Stanley is the only character we witness who has the capability to break the cycle; he maintains a holistic level of understanding as to the nature of the world around him and what he must do.

“You have to be nicer to me, dad.” A statement muttered by Stanley in the dead of night seems to be a plea to the fathers of the film, and the parents of our world, to break the cycle for the children who suffer.

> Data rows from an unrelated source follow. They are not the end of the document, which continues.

Definition InMemorySLOTracker_init : InMemorySLOTracker := mkTracker ∅ ∅ [].

Definition incr (k : string) (m : gmap string Z) : gmap string Z :=
  <[k := (default 0%Z (m !! k) + 1)%Z]> m.

Definition InMemorySLOTracker_record_request (metric_name : string) (success : bool)
    (t : InMemorySLOTracker) : InMemorySLOTracker :=
  mkTracker (incr metric_name (tr_totals t))
    (if success then tr_errors t else incr metric_name (tr_errors t)) (tr_events t).

Definition InMemorySLOTracker_get_budget (slo : SLODefinition) (t : InMemorySLOTracker) : ErrorBudget :=
  mkBudget slo (default 0%Z (tr_totals t !! slo_metric_name slo))
    (default 0%Z (tr_errors t !! slo_metric_name slo)).

(** [BurnRateAlert.check]; [now] is [datetime.now], [on_alert] the optional callback. *)
Definition BurnRateAlert_check {W} (now : W → Z) (threshold : Q)
    (on_alert : option (SLOAlertEvent → PyM W unit)) (slo : SLODefinition)
    : PyM (InMemorySLOTracker * W) bool :=
  budget ← on_fst (reads (InMemorySLOTracker_get_budget slo));
  let rate := ErrorBudget_burn_rate budget 1 in
  if burn_ge rate threshold then
    t ← on_snd (reads now);
    let evt := mkAlert (slo_name slo) rate threshold t in
    on_fst (updates (λ tr, mkTracker (tr_totals tr) (tr_errors tr) (tr_events tr ++ [evt]))) ;;
    (match on_alert with Some f => on_snd (f evt) | None => mret tt end) ;;
    mret true
  else mret false.

(** ** Health checks ([health/check.py], [health/registry.py]) *)

Record HealthStatus := mkHealth {
  hs_healthy : bool;
  hs_detail : option string;
  hs_latency_ms : Q;
}.

Record HealthCheck (W : Type) := mkCheck { hc_name : string; hc_check : PyM W HealthStatus }.
Arguments mkCheck {W} _ _.
Arguments hc_name {W} _.
Arguments hc_check {W} _.

(** [HealthReport.results], in insertion order. *)
Definition HealthReport : Type := list (string * HealthStatus).

Definition HealthReport_overall (report : HealthReport) : bool :=
  forallb (λ s, hs_healthy s) (map snd report).

Section Registry.
Context {W : Type} (monotonic : W → Q).

Definition HealthCheck_timed_check (c : HealthCheck W) : PyM W HealthStatus :=
  start ← reads monotonic;
  status ← hc_check c;
  stop ← reads monotonic;
  mret (mkHealth (hs_healthy status) (hs_detail status) ((stop - start) * 1000)).

Definition HealthRegistry_register (c : HealthCheck W) (checks : list (HealthCheck W))
    : list (HealthCheck W) := checks ++ [c].

(** One round of the [for check in self._checks] loop. *)
Definition probe (c : HealthCheck W) : PyM W HealthStatus :=
  try_except (HealthCheck_timed_check c)
    (λ exc, mret (mkHealth false (Some ("exception: " +:+ exn_msg exc)) 0)).

Fixpoint run_registered (checks : list (HealthCheck W)) (report : HealthReport) : PyM W HealthReport :=
  match checks with
  | [] => mret report
  | c :: checks' =>
      status ← probe c;
      run_registered checks' (od_set (hc_name c) status report)
  end.

Definition HealthRegistry_run_all (checks : list (HealthCheck W)) : PyM W HealthReport :=
  run_registered checks [].
Definition HealthRegistry_run_liveness (checks : list (HealthCheck W)) : PyM W HealthReport :=
  HealthRegistry_run_all checks.

End Registry.

(** ** The request context ([correlation/context.py]) *)

Record RequestContext := mkReqCtx {
  rc_correlation_id : string;
  rc_tenant_id : option string;
  rc_user_id : option string;
  rc_trace_id : option string;
  rc_span_id : option string;
}.

Definition RuntimeError (msg : string) : pyexn := exn_of ["RuntimeError"] msg.

Section Correlation.
Context {W : Type} (uuid4 : PyM W string).

(** The context variable is the first half of the state. *)
Definition RequestContext_new (tenant_id user_id : option string) : PyM W RequestContext :=
  i ← uuid4;
  mret (mkReqCtx i tenant_id user_id None None).

Definition CorrelationContext_set (ctx : RequestContext) : PyM (option RequestContext * W) unit :=
  on_fst (updates (λ _, Some ctx)).
Definition CorrelationContext_get : PyM (option RequestContext * W) (option RequestContext) :=
  on_fst (reads id).
Definition CorrelationContext_require : PyM (option RequestContext * W) RequestContext :=
  ctx ← CorrelationContext_get;
  match ctx with
  | None => raise (RuntimeError "No RequestContext in current context")
  | Some c => mret c
  end.
Definition CorrelationContext_get_or_new : PyM (option RequestContext * W) RequestContext :=
  ctx ← CorrelationContext_get;
  match ctx with
  | None => c ← on_snd (RequestContext_new None None); CorrelationContext_set c ;; mret c
  | Some c => mret c
  end.
Definition CorrelationContext_clear : PyM (option RequestContext * W) unit :=
  on_fst (updates (λ _, None)).

(** [{k.lower(): v for k, v in headers.items()}]. *)
Definition norm_headers (headers : list (string * string)) : list (string * string) :=
  fold_left (λ d e, od_set (lower (fst e)) (snd e) d) headers [].

(** The trace id of a [traceparent] header. *)
Definition trace_id_of (traceparent : option string) : option string :=
  match traceparent with
  | None | Some "" => None
  | Some tp =>
      match split_on "-" tp with
      | _ :: p :: _ => if String.eqb p "" then None else Some p
      | _ => None
      end
  end.

Definition CorrelationContext_set_from_headers (headers : list (string * string))
    : PyM (option RequestContext * W) RequestContext :=
  let norm := norm_headers headers in
  correlation_id ←
    match od_get "x-correlation-id" norm with
    | None | Some "" =>
        match od_get "x-request-id" norm with
        | None | Some "" => on_snd uuid4
        | Some i => mret i
        end
    | Some i => mret i
    end;
  let ctx := mkReqCtx correlation_id None None (trace_id_of (od_get "traceparent" norm)) None in
  CorrelationContext_set ctx ;;
  mret ctx.

End Correlation.

(** ** Lemmas *)

(** The tracker after a sequence of requests, and how many of them concern a metric. *)
Definition track (reqs : list (string * bool)) : InMemorySLOTracker :=
  fold_left (λ t r, InMemorySLOTracker_record_request (fst r) (snd r) t) reqs InMemorySLOTracker_init.
Definition requests_on (m : string) (reqs : list (string * bool)) : Z :=
  Z.of_nat (length (List.filter (λ r, String.eqb (fst r) m) reqs)).
Definition failures_on (m : string) (reqs : list (string * bool)) : Z :=
  Z.of_nat (length (List.filter (λ r, String.eqb (fst r) m && negb (snd r)) reqs)).

Lemma incr_lookup k m (g : gmap string Z) :
  default 0%Z (incr k g !! m) =
  (default 0%Z (g !! m) + if String.eqb k m then 1 else 0)%Z.
Proof.
  unfold incr. destruct (String.eqb_spec k m) as [->|Hne].
  - by rewrite lookup_insert_eq.
  - rewrite lookup_insert_ne by done. lia.
Qed.

Lemma track_counts m reqs :
  default 0%Z (tr_totals (track reqs) !! m) = requests_on m reqs ∧
  default 0%Z (tr_errors (track reqs) !! m) = failures_on m reqs.
Proof.
  induction reqs as [|[k ok] reqs IH] using rev_ind.
  { unfold track, requests_on, failures_on. simpl. by rewrite lookup_empty. }
  destruct IH as [IH1 IH2]. unfold track, requests_on, failures_on in *.
  rewrite fold_left_app, !List.filter_app, !length_app, !Nat2Z.inj_add, <- IH1, <- IH2. simpl.
  rewrite incr_lookup. split; [by destruct (String.eqb k m)|].
  destruct ok; simpl; [by rewrite andb_false_r, Z.add_0_r|].
  rewrite incr_lookup. by destruct (String.eqb k m).
Qed.

Lemma budget_of_track slo reqs :
  InMemorySLOTracker_get_budget slo (track reqs) =
  mkBudget slo (requests_on (slo_metric_name slo) reqs) (failures_on (slo_metric_name slo) reqs).
Proof.
  unfold InMemorySLOTracker_get_budget.
  by destruct (track_counts (slo_metric_name slo) reqs) as [-> ->].
Qed.

(** For an objective below 100 % with traffic, the burn rate reaches [r] exactly when
    the failures reach [r] times the allowance. *)
Lemma burn_rate_ge b r :
  slo_target (eb_slo b) < 1 → (0 < eb_total_requests b)%Z →
  burn_ge (ErrorBudget_burn_rate b 1) r = true ↔
  r * ErrorBudget_allowed_errors b <= inject_Z (eb_error_count b).
Proof.
  intros Ht Hn. unfold ErrorBudget_burn_rate, ErrorBudget_allowed_errors.
  set (i := 1 - slo_target (eb_slo b)). assert (0 < i) as Hi by (unfold i; lra).
  rewrite (proj2 (Z.eqb_neq _ _)) by lia. simpl.
  destruct (Qeq_bool i 0) eqn:E; [apply Qeq_bool_eq in E; lra|]. simpl. rewrite Qle_bool_iff.
  set (n := inject_Z (eb_total_requests b)). set (e := inject_Z (eb_error_count b)).
  assert (0 < n) as HN by (unfold n; change 0 with (inject_Z 0); by rewrite <- Zlt_Qlt).
  assert (e / n / i == e / (n * i)) as -> by (field; split; lra).
  assert (0 < n * i) as Hni by (by apply Qmult_lt_0_compat).
  split; intros H.
  - apply (Qmult_le_compat_r _ _ (n * i)) in H; [|lra].
    assert (e / (n * i) * (n * i) == e) as Heq by (field; lra). lra.
  - by apply Qle_shift_div_l.
Qed.

Lemma remaining_range b :
  (0 <= eb_error_count b)%Z →
  0 <= ErrorBudget_remaining_budget b <= 1 ∧
  (0 < ErrorBudget_allowed_errors b →
    ErrorBudget_remaining_budget b == 0 ↔ ErrorBudget_is_exhausted b = true).
Proof.
  intros He. unfold ErrorBudget_remaining_budget, ErrorBudget_is_exhausted.
  set (a := ErrorBudget_allowed_errors b). set (e := inject_Z (eb_error_count b)).
  assert (0 <= e) as He' by (unfold e; change 0 with (inject_Z 0); by rewrite <- Zle_Qle).
  destruct (Qle_bool a 0) eqn:E; reflect_tests; [split; [lra|]; intros ?; lra|].
  destruct (py_max_spec 0 (a - e)) as [[-> H]|[-> H]].
  - assert (0 / a == 0) as -> by (field; lra). split; [lra|]. intros _.
    split; [intros _|lra]. reflect_tests. lra.
  - assert ((a - e) / a == 1 - e / a) as -> by (field; lra).
    assert (0 <= e / a < 1) as [H0 H1].
    { split; [apply Qle_shift_div_l; lra | apply Qlt_shift_div_r; lra]. }
    split; [lra|]. intros _. split; [lra|]. intros Hx. reflect_tests. lra.
Qed.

Anderson paints a breathtaking mosaic of the pain of neglect, which is considered one of the most common and damaging forms of parent abuse, but Anderson does not condemn these actions; instead, he teaches the consequences.

Donnie may never move on, but Claudia will. Frank may never truly resolve the buried issues he holds, but Stanley might finally break the pattern. And Jimmy Gator is abandoned and denied an easy exit by an act of God, left as a warning perhaps by Anderson as to the consequences of our actions.

Because it is not dangerous to confuse children with angels. That perhaps may be the most pervading message from his masterful mosaic.